Hinks reels his handline back onto its frame then climbs tiredly to his feet. It is his responsibility, just like with Chaff. They all know what the Captain is doing and they all know it is wrong, but only he can do anything, by the Book.
“Back me up then. Where is your sister?”
“She is testing the point of Cheyne’s most important knife.”
Hinks is surprised. In all the time the twins had been on board he had never known either of them to bed another member of the crew. The rumour was that they preferred their own sex, but then that was always the rumour when men’s egos are bruised.
“A strange night, and I wonder why you told me… Is she recruiting to your cause?”

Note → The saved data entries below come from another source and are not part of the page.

(* ===== verification/CoapBlock.v ===== *)
(** * Errors of the CoAP transport

    [crates/kipuka-coap/src/lib.rs]: the error type shared by the block,
    message, routing and server components, with its [Display] text, which
    is the payload of an error response. *)
From S2P Require Import Prelude.
Open Scope Z_scope.

Inductive CoapError : Type :=
  | InvalidMessage (detail : string)
  | UnsupportedMethod (detail : string)
  | UnsupportedContentFormat (format_id : Z)
  | BlockTransferError (detail : string)
  | DtlsError (detail : string)
  | PayloadTooLarge (size max : Z)
  | ResourceNotFound (detail : string)
  | Unauthorized (detail : string)
  | Forbidden (detail : string)
  | Internal (detail : string).

Abbreviation CoapResult T := (outcome T CoapError).

(** [impl Display for CoapError], as derived from the [#[error]] attributes. *)
Definition coap_error_to_string (e : CoapError) : string :=
  match e with
  | InvalidMessage d => "Invalid CoAP message: " +:+ d
  | UnsupportedMethod d => "Unsupported CoAP method: " +:+ d
  | UnsupportedContentFormat n => "Unsupported Content-Format: " +:+ pretty n
  | BlockTransferError d => "Block transfer error: " +:+ d
  | DtlsError d => "DTLS error: " +:+ d
  | PayloadTooLarge size max =>
      "Payload too large: " +:+ pretty size +:+ " bytes exceeds maximum "
      +:+ pretty max +:+ " bytes"
  | ResourceNotFound d => "Resource not found: " +:+ d
  | Unauthorized d => "Unauthorized: " +:+ d
  | Forbidden d => "Forbidden: " +:+ d
  | Internal d => "Internal error: " +:+ d
  end.
(** A request is handled at most once.  If processing a datagram ran the
    handler, then after any further datagrams, from any peers, the same
    datagram from the same peer within the exchange lifetime leaves the
    handler's state alone, and is answered with the bytes recorded for it,
    if there are any yet. *)
Theorem request_handled_at_most_once {Ssl Env H} `{!Transport Ssl Env} `{!EstHandler H}
    cfg (s : Server Ssl Env H) data peer t0 l t1 :
  0 <= cfg_max_payload cfg ->
  let s1 := (process_datagram cfg s data peer t0).1 in
  handler_state s1 <> handler_state s ->
  Forall (fun d => elapsed d.2 t0 < EXCHANGE_LIFETIME) l ->
  elapsed t1 t0 < EXCHANGE_LIFETIME ->
  let s2 := process_all cfg s1 l in
  handler_state (process_datagram cfg s2 data peer t1).1 = handler_state s2 /\
  exists m reply, parse data = Ok m /\
    exchanges (swept cfg s2 t1) !! (peer, msg_id m) = Some (data, reply, t0) /\
    process_datagram cfg s2 data peer t1 =
      match reply with
      | Some rsp => send_encoded (swept cfg s2 t1) peer rsp
      | None => (swept cfg s2 t1, Ok tt)
      end.
Proof.
  intros Hmax s1 Hrun Hl Ht s2.
  destruct (process_datagram_handler cfg Hmax s data peer t0)
    as [?|(m & Hp & _ & [Htype Hlen] & Hreg & _)]; [contradiction|].
  assert (H2 : request_of <$> exchanges s2 !! (peer, msg_id m) = Some (data, t0))
    by by apply exchange_kept_all.
  apply request_of_lookup in H2 as [reply H2].
  assert (Hsw : exchanges (swept cfg s2 t1) !! (peer, msg_id m) = Some (data, reply, t0)).
  { apply swept_exchange. split; [done|]. by apply Z.ltb_lt. }
  split; [by eapply process_known|]. exists m, reply. split; [done|]. split; [done|].
  unfold process_datagram. cbv zeta. rewrite Hp.
  replace (negb (bool_decide (msg_type m = Confirmable)) &&
    negb (bool_decide (msg_type m = NonConfirmable))) with false
    by (by destruct Htype as [-> | ->]).
  rewrite (proj2 (Z.ltb_ge _ _)) by done.
  change (set_exchanges (reap_stale_entries cfg s2 t1) _) with (swept cfg s2 t1).
  rewrite Hsw. rewrite bool_decide_eq_true_2 by done. by destruct reply.
Qed.

(** A server with one authenticated connection. *)
Definition example_server : Server unit (list (bytes * SocketAddr)) (list bytes) :=
  set_connections (server_start [] [])
    {[ example_addr 1 := MkConnection tt (MkIo [] []) (Some (MkCertInfo "CN=device" [1] [7]))
                           true 0 ]}.

Lemma request_handled_at_most_once_witness :
  let data := example_post 1 [] [5] in
  let s1 := (process_datagram (Transport0 := plain_transport)
    (EstHandler0 := logging_handler [1]) example_cfg example_server data (example_addr 1) 10).1 in
  let s2 := process_all (Transport0 := plain_transport) (EstHandler0 := logging_handler [1])
    example_cfg s1 [(example_post 2 [] [6], example_addr 1, 11)] in
  handler_state s2 = [[5]; [6]] /\
  handler_state (process_datagram (Transport0 := plain_transport)
    (EstHandler0 := logging_handler [1]) example_cfg s2 data (example_addr 1) 12).1 = [[5]; [6]].
Proof.
  intros data s1 s2. assert (E : handler_state s2 = [[5]; [6]]) by (vm_compute; reflexivity).
  split; [exact E|]. etransitivity; [|exact E].
  refine (proj1 (request_handled_at_most_once (Transport0 := plain_transport)
    (EstHandler0 := logging_handler [1]) example_cfg example_server data (example_addr 1) 10
    [(example_post 2 [] [6], example_addr 1, 11)] 12 _ _ _ _)).
  - vm_compute. discriminate.
  - vm_compute. discriminate.
  - repeat constructor.
  - reflexivity.
Defined.

(** Peers are isolated.  Processing a datagram of one peer leaves every
    other peer's connection alone, and the other peers' uploads, cached
    responses and exchanges too, but for the entries whose time is up
    (60 s without a block; 247 s after the request). *)
Theorem peer_isolation {Ssl Env H} `{!Transport Ssl Env} `{!EstHandler H}
    cfg (s : Server Ssl Env H) data peer now other :
  0 <= cfg_max_payload cfg -> other <> peer ->
  let s' := (process_datagram cfg s data peer now).1 in
  connections s' !! other = connections s !! other /\
  (forall k a t, key_peer k = other -> block_assemblers s' !! k = Some (a, t) <->
     block_assemblers s !! k = Some (a, t) /\ now - cfg_block_ttl cfg < t) /\
  (forall k d cf c t, key_peer k = other -> response_cache s' !! k = Some (d, cf, c, t) <->
     response_cache s !! k = Some (d, cf, c, t) /\ now - cfg_block_ttl cfg < t) /\
  (forall id e, exchanges s' !! (other, id) = Some e -> exchanges s !! (other, id) = Some e) /\
  (forall id e, exchanges s !! (other, id) = Some e -> elapsed now e.2 < EXCHANGE_LIFETIME ->
     exchanges s' !! (other, id) = Some e).
Proof.
  intros Hmax Hne s'.
  destruct (process_datagram_other cfg Hmax s data peer now) as (H1 & H2 & H3 & H4 & H5).
  fold s' in H1, H2, H3, H4, H5. split; [by apply H1|]. split; [|split; [|split]].
  - intros k a t Hk. rewrite H2 by by rewrite Hk.
    unfold reap_stale_entries. cbn [block_assemblers set_cache set_assemblers].
    rewrite map_retain_lookup_Some, Z.ltb_lt. done.
  - intros k d cf c t Hk. rewrite H3 by by rewrite Hk.
    unfold reap_stale_entries. cbn [response_cache set_cache set_assemblers].
    rewrite map_retain_lookup_Some, Z.ltb_lt. done.
  - intros id e. by apply H4.
  - intros id e He Hl. apply H5; [done|done|]. by apply Z.ltb_lt.
Qed.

“No and yes. She has been with Cheyne since the season began and he is in agreement about the Captain.”
“I heard nothing.”
“Cheyne does not gossip.”
Hinks shakes his head. Of course Cheyne does not gossip. Cheyne does not speak at all and has not spoken since the excision and cautery of the fungal infection in his mouth and throat. Through the double moon shadows they walk to the forward hatch and the single stair that goes down to the Captain’s cabin. As they slip below decks, Hinks shakes a biolight to luminescence and carries it before him. Soon they are before the door of shark skin stretched on its frame of manbone. They listen. Nothing. Hinks reaches to scratch on the door, but it opens, unlatched. They enter.

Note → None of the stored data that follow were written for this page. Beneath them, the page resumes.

Lemma counted_step t o n :
  is_enabled (policy t) = true -> max_failures (policy t) < 2 ^ 32 ->
  counted t n -> 0 <= n -> in_window t (op_time o) -> no_success_of i o ->
  let n' := n + (if is_failure_of i o then 1 else 0) in
  n' < max_failures (policy t) -> counted (tracker_step t o) n'.
Proof.
  intros He Hm Hc Hn Hw Hs n' Hlt. subst n'.
  destruct (decide (op_identity o = i)) as [Hi|Hne].
  - destruct o as [j now|j now|j now]; simpl in Hi, Hw, Hs; subst j; [..|done]; simpl in Hlt |- *.
    + rewrite Z.add_0_r. unfold counted, check. cbv zeta. rewrite He. cbn [negb].
      rewrite (proj2 (Z.ltb_ge MAX_IDENTITY _)) by done.
      set (t1 := if _ <=? _ then prune_if_due t now else t).
      assert (H : records t1 !! i = Some (MkRecord n t0 None)).
      { unfold t1. destruct (_ <=? _); [|done].
        by apply prune_if_due_kept, counted_prunable. }
      assert (Hp : policy t1 = policy t)
        by (unfold t1; destruct (_ <=? _); [apply prune_if_due_policy|done]).
      rewrite H, Hp. simpl. by rewrite (counted_prunable t n now Hw).
    + rewrite bool_decide_eq_true_2 in Hlt |- * by done.
      apply counted_failure; try done; lia.
  - assert (Hf : is_failure_of i o = false)
      by (destruct o; simpl in *; try done; by apply bool_decide_eq_false_2).
    rewrite Hf, Z.add_0_r. apply step_other; [done|done|]. by apply counted_prunable.
Qed.

Lemma counted_run l : forall t n,
  is_enabled (policy t) = true -> max_failures (policy t) < 2 ^ 32 ->
  counted t n -> 0 <= n -> Forall (fun o => in_window t (op_time o)) l ->
  Forall (no_success_of i) l -> n + count_failures i l < max_failures (policy t) ->
  counted (run_steps tracker_step t l) (n + count_failures i l).
Proof.
  induction l as [|o l IH]; intros t n He Hm Hc Hn Hw Hs Hlt; simpl.
  - unfold count_failures. simpl. by rewrite Z.add_0_r.
  - inversion Hw as [|? ? Hw1 Hw2]; inversion Hs as [|? ? Hs1 Hs2]; subst.
    assert (Hcnt : count_failures i (o :: l) =
      (if is_failure_of i o then 1 else 0) + count_failures i l).
    { unfold count_failures. simpl. destruct (is_failure_of i o); simpl; lia. }
    rewrite Hcnt in *. rewrite Z.add_assoc.
    assert (0 <= count_failures i l) by (unfold count_failures; lia).
    apply IH; rewrite ?tracker_step_policy; try done.
    + apply counted_step; try done. lia.
    + destruct (is_failure_of i o); lia.
    + eapply Forall_impl; [exact Hw2|]. intros o' Ho'. unfold in_window in *.
      by rewrite tracker_step_policy.
    + lia.
Qed.
End Counting.

(** An identity without a record gets one on its first failure. *)
Lemma first_failure t i now :
  is_enabled (policy t) = true -> Z.of_nat (String.length i) <= MAX_IDENTITY ->
  records t !! i = None -> Z.of_nat (size (records t)) < MAX_RECORDS ->
  0 < failure_window (policy t) ->
  (record_failure t i now).2 =
    (if max_failures (policy t) <=? 1 then LockedOut (lockout_duration (policy t)) else Allowed) /\
  (1 < max_failures (policy t) -> counted i now (record_failure t i now).1 1).
Proof.
  intros He Hi Hn Hsz Hw. unfold counted, record_failure. cbv zeta. rewrite He. cbn [negb].
  rewrite (proj2 (Z.ltb_ge MAX_IDENTITY _)) by done.
  pose proof (prune_if_due_size t now) as Hs.
  rewrite (proj2 (Z.leb_gt MAX_RECORDS _)) by lia. cbn [andb].
  rewrite (prune_if_due_None t now i Hn), prune_if_due_policy. simpl.
  assert (Hel : elapsed now now = 0) by (unfold elapsed; lia). rewrite Hel.
  rewrite (proj2 (Z.leb_gt (failure_window (policy t)) 0)) by done. simpl.
  change (as_u32 (0 + 1)) with 1.
  destruct (Z.leb_spec (max_failures (policy t)) 1); simpl; (split; [done|]);
    intros; [lia|]. by rewrite lookup_insert_eq.
Qed.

“It is murder. Murder has been done here.”
Hinks nods agreement, the rich smell of slaughter in his nostrils. What else could this be? The Captain lies sprawled across his bunk in a tangle of bloody sheets. Driven up through his groin and into his guts is a spike made of solid glass, like an icicle. But maybe this was not the first cause of his death, since neat as a cylinder his right eye-socket has been reamed out to the back of his skull. Hinks knows the horrible fear of the supernatural. They heard nothing, perhaps a shark soul was loose on this ship.
“Man overboard!”
The yell is from above and breaks into their nightmare reverie. Hinks gains some command over himself and pushes the unnamed twin back to the door. What now? Another murder, or a murderer seeking to escape? Past the twin he rushes up on deck. The Barrelman is there leaning over the rail and Pallister is beside him.